The PC can pretend to be someone they’re not to get information from the school or people close to Peter. They’ll all agree that Peter was a happy child but had taken to staying out late on his own, with only a red balloon for company. Recently there had been some trouble with children at the school over the red balloon. Just playground rough housing but nothing serious.
A 1 point spend reveals the identity of the children involved in the trouble. A 2 point spend reveals that no one knows where the red balloon came from and even that it was taken from Peter and set free only for him to some how recover it.
Those using Impersonate can get into trouble if their ruse is discovered. The police investigation could turn up that people close to Peter were contacted and asked questions putting them on the PCs trail. The PCs would then need to explain their deception.
If the PCs haven’t yet discovered the existence of Will, Katie, Tom and David then this ability may allow the PC to spot them lurking around the crime scene. They’ll return several times both out of guilt and a misguided belief that the Rogue Balloon will return.
They’ll run if seen by the PC, requiring Athletics to catch up with them. If you wish they could also needed to pass a Scuffling check to stop them getting away. Bear in mind that if the PC is under suspicion that being seen chasing a child or physically restraining them will have witnesses calling the police or even taking matters into their own hands, possibly allowing the child to escape.
At this early stage you may wish to imply there is something supernatural about the children. They could be pale from shock, giving them an almost ghostly appearance. If they are elusive other people in the vicinity will deny having seen them, making the PC believe that they are seeing things.
They could even return to the crime scene later at night, awakening the PC only for them to see child like figures scampering away into the dark. If they are laughing or singing nursery rhymes it could be even creepier.
Negotiation and Reassurance
If they find the children responsible they can use these two abilities to get them to confess. The children immediately begin crying, saying it wasn’t their fault and that they just wanted the red balloon. A 1 point spend reveals that they believed the red balloon to be magic as it could fly on its own. A 2 point spend reveals that they became obsessed with it, dreaming of it constantly. Now it is gone they feel empty.

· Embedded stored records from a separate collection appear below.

(** C1: when a tracked station with score [s] is sampled and scoring returns
    [val], the visit leaves the station with exactly [s*(val+0.3) + 0.05] as
    float32 arithmetic computes it and leaves every other station alone.  Nothing
    clamps the score to [0,1]: from score 1 and value 1 it becomes larger than
    1, and from score 1 and value -1 it becomes negative. *)
Theorem update_sets_exact_score (fused : bool) (c : loop_context) (m : station_map)
    (station g : float32) (w : station_world) (audio : list Byte.byte)
    (s val : float32) :
  lookup m station = Some s ->
  ltb (rand_Float32 w) g = true ->
  GetAudio w = inr audio ->
  scored w = inr val ->
  exists t,
    sample_station fused c m station g w
    = (t, Return (assign m station (mul_add fused s (add val c0_3) c0_05)))
    /\ lookup (assign m station (mul_add fused s (add val c0_3) c0_05)) station
       = Some (mul_add fused s (add val c0_3) c0_05)
    /\ (forall k, eqb station k = false ->
                  lookup (assign m station (mul_add fused s (add val c0_3) c0_05)) k
                  = lookup m k)
    /\ ltb one (mul_add fused one (add one c0_3) c0_05) = true
    /\ ltb (mul_add fused one (add minus_one c0_3) c0_05) zero = true.
Proof.
  intros Hs Hdraw Haudio Hval.
  pose proof (sample_station_sampled fused c m station g w audio val Hdraw Haudio Hval)
    as Heq. cbv zeta in Heq.
  rewrite (index_tracked m station s Hs) in Heq.
  eexists. split; [exact Heq|]. split; [|split; [|split]].
  - apply lookup_assign_same. exact (lookup_present_not_nan m station s Hs).
  - intros k Hk. now apply lookup_assign_other.
  - destruct fused; vm_compute; reflexivity.
  - destruct fused; vm_compute; reflexivity.
Qed.

Lemma update_sets_exact_score_witness :
  exists t,
    sample_station false example_context [(station_91_5, c0_5)] station_91_5 c0_5
                   speech_world
    = (t, Return [(station_91_5, S754_finite false 10905191 (-24))])
    /\ lookup [(station_91_5, S754_finite false 10905191 (-24))] station_91_5
       = Some (S754_finite false 10905191 (-24)).
Proof.
  destruct (update_sets_exact_score false example_context [(station_91_5, c0_5)]
              station_91_5 c0_5 speech_world [] c0_5 c0_9
              eq_refl eq_refl eq_refl eq_refl) as (t & H1 & H2 & _).
  exists t. split; [exact H1 | exact H2].
Defined.

(** C2: for a sampled station whose capture and scoring succeed, a message is
    handed to the publisher if and only if the scored value is strictly above
    0.5; the message carries the clip, the station and the value.  A value of
    exactly 0.5 publishes nothing. *)
Theorem publish_iff_value_exceeds_half (fused : bool) (c : loop_context)
    (m : station_map) (station g : float32) (w : station_world)
    (audio : list Byte.byte) (val : float32) :
  ltb (rand_Float32 w) g = true ->
  GetAudio w = inr audio ->
  scored w = inr val ->
  ((exists topic msg,
       In (CallSendMessage topic msg) (trace (sample_station fused c m station g w)))
   <-> gtb val c0_5 = true)
  /\ (gtb val c0_5 = true ->
      In (CallSendMessage (Topic (conn c)) (message_for c station val audio w))
         (trace (sample_station fused c m station g w)))
  /\ gtb c0_5 c0_5 = false.
Proof.
  intros Hdraw Haudio Hval.
  pose proof (sample_station_sampled fused c m station g w audio val Hdraw Haudio Hval)
    as Heq. cbv zeta in Heq. rewrite Heq. unfold trace. cbn [fst].
  split; [split|split].
  - intros (topic & msg & Hin). destruct (gtb val c0_5); [reflexivity|].
    simpl in Hin. destruct Hin as [H|[H|[H|[]]]]; discriminate.
  - intros ->. exists (Topic (conn c)), (message_for c station val audio w).
    unfold publish_events. simpl. tauto.
  - intros ->. unfold publish_events. simpl. tauto.
  - reflexivity.
Qed.

Lemma publish_iff_value_exceeds_half_witness :
  In (CallSendMessage "sdr-audio"
        (message_for example_context station_91_5 c0_9 [] speech_world))
     (trace (sample_station false example_context [(station_91_5, c0_5)]
                            station_91_5 c0_5 speech_world)).
Proof.
  exact (proj1 (proj2 (publish_iff_value_exceeds_half false example_context
                         [(station_91_5, c0_5)] station_91_5 c0_5 speech_world []
                         c0_9 eq_refl eq_refl eq_refl)) eq_refl).
Defined.

(** C5: when the publish call fails, the visit still returns: the failure is
    logged and printed, the map holds the score the update computed, exactly as
    after a successful publish, and the pass goes on with the next station. *)
Theorem publish_failure_keeps_score (fused : bool) (c : loop_context) (m : station_map)
    (station g : float32) (ws : nat -> station_world) (n : nat)
    (audio : list Byte.byte) (s val : float32) (err : error)
    (rest : list (float32 * float32)) :
  lookup m station = Some s ->
  ltb (rand_Float32 (ws n)) g = true ->
  GetAudio (ws n) = inr audio ->
  scored (ws n) = inr val ->
  gtb val c0_5 = true ->
  sent (ws n) = inl err ->
  let m' := assign m station (updated_goodness fused s val) in
  exists t,
    sample_station fused c m station g (ws n) = (t, Return m')
    /\ In (CallSendMessage (Topic (conn c)) (message_for c station val audio (ws n))) t
    /\ In (LogPrintf "FAILED to send message: %s\n" [PErr err]) t
    /\ lookup m' station = Some (updated_goodness fused s val)
    /\ sampling_pass fused c m ((station, g) :: rest) ws n
       = (t ++ trace (sampling_pass fused c m' rest ws (S n)),
          outcome (sampling_pass fused c m' rest ws (S n))).
Proof.
  intros Hs Hdraw Haudio Hval Hgt Hsent m'.
  pose proof (sample_station_sampled fused c m station g (ws n) audio val
                Hdraw Haudio Hval) as Heq.
  cbv zeta in Heq. rewrite (index_tracked m station s Hs), Hgt in Heq.
  fold m' in Heq.
  eexists. split; [exact Heq|]. split; [|split; [|split]].
  - unfold publish_events. simpl. tauto.
  - unfold publish_events. rewrite Hsent. simpl. tauto.
  - apply lookup_assign_same. exact (lookup_present_not_nan m station s Hs).
  - simpl sampling_pass. rewrite Heq. unfold bind, trace, outcome.
    now destruct (sampling_pass fused c m' rest ws (S n)).
Qed.

Lemma publish_failure_keeps_score_witness :
  exists t,
    sample_station false example_context [(station_91_5, c0_5)] station_91_5 c0_5
                   broker_down_world
    = (t, Return [(station_91_5, S754_finite false 10905191 (-24))])
    /\ In (LogPrintf "FAILED to send message: %s\n" [PErr "broker down"%string]) t.
Proof.
  destruct (publish_failure_keeps_score false example_context [(station_91_5, c0_5)]
              station_91_5 c0_5 (fun _ => broker_down_world) 0 [] c0_5 c0_9
              "broker down"%string [] eq_refl eq_refl eq_refl eq_refl eq_refl eq_refl)
    as (t & H1 & _ & H3 & _).
  exists t. split; [exact H1 | exact H3].
Defined.

(** Among any draws, those that sample a station are not fewer at a higher
    goodness. *)
Lemma sampling_count_monotone (draws : list float32) (g g' : float32) :
  leb g g' = true ->
  (length (List.filter (fun r => ltb r g) draws)
   <= length (List.filter (fun r => ltb r g') draws))%nat.
Proof.
  intros Hle. induction draws as [|r draws IH]; simpl; [lia|].
  destruct (ltb r g) eqn:Hr.
  - rewrite (ltb_leb_trans r g g' Hr Hle). simpl. lia.
  - destruct (ltb r g'); simpl; lia.
Qed.

(** C4: discovering a station that is not in the map inserts it with score
    exactly 0.5; discovering one that is there changes nothing.  So after a
    discovery every station newly found holds 0.5 and every station tracked
    before holds what it held, before any sampling pass. *)
Theorem ensureTracked_initial_score (m : station_map) (station : float32) :
  (lookup m station = None ->
   ensureTracked m station
   = ([Println [PStr "found new station: "; PFloat station]],
      Return (assign m station c0_5))
   /\ (is_nan station = false -> lookup (assign m station c0_5) station = Some c0_5))
  /\ (forall s, lookup m station = Some s -> ensureTracked m station = ([], Return m))
  /\ (forall (c : loop_context) (st : loop_state) (w : iteration_world)
             (stations : list float32) (t : list event) (st' : loop_state),
         stationGoodness st = m ->
         refresh_due (Now_check w) (lastStationsRefresh st) = true ->
         GetCeilingSignals w = inr stations ->
         refresh_stations c st w = (t, Return st') ->
         (In station stations -> lookup m station = None -> is_nan station = false ->
          lookup (stationGoodness st') station = Some c0_5)
         /\ (forall s, lookup m station = Some s ->
                       lookup (stationGoodness st') station = Some s)).
Proof.
  split; [|split].
  - intros Hnone. rewrite ensureTracked_eq, Hnone. split; [reflexivity|].
    apply lookup_assign_same.
  - intros s Hs. now rewrite ensureTracked_eq, Hs.
  - intros c st w stations t st' Hm Hdue Hsig Hret.
    destruct (refresh_stations_answered c st w stations Hdue Hsig)
      as (t0 & m' & Htrack & Heq).
    destruct (track_stations_spec stations (stationGoodness st))
      as (t1 & m1 & Htrack1 & Hkeep & Hnew & _).
    rewrite Htrack in Htrack1. injection Htrack1 as <- <-.
    rewrite Heq in Hret. destruct (length m' <? 1)%nat; [discriminate|].
    injection Hret as <- <-. simpl. rewrite Hm in *. split.
    + intros Hin Hnone Hnan. now apply Hnew.
    + intros s Hs. now apply Hkeep.
Qed.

This could be enough to convince the police to investigate the children, although their parents and lawyers will argue that the PCs coerced a confession from them. Given time evidence will be found to tie the children to the murder, clearing the PCs name.
Once the PCs know about the involvement of the children they may decide they want to find evidence themselves, rather than wait for the police. Infiltration can get them into the children’s homes to find plenty of evidence, such as the bloody clothes that they’ve hidden in their room. They’ll also find drawings and diaries that chart the child’s increasing obsession with the red balloon and Peter.
If they discovered then any evidence they find will be suspect. Things get even worse if the PC is found in the room of a sleeping child (or the PC was using Intimidation or Interrogation to get a confession). The best case scenario is that the police are called, the worst case scenario being that a protective parent tries to kill them.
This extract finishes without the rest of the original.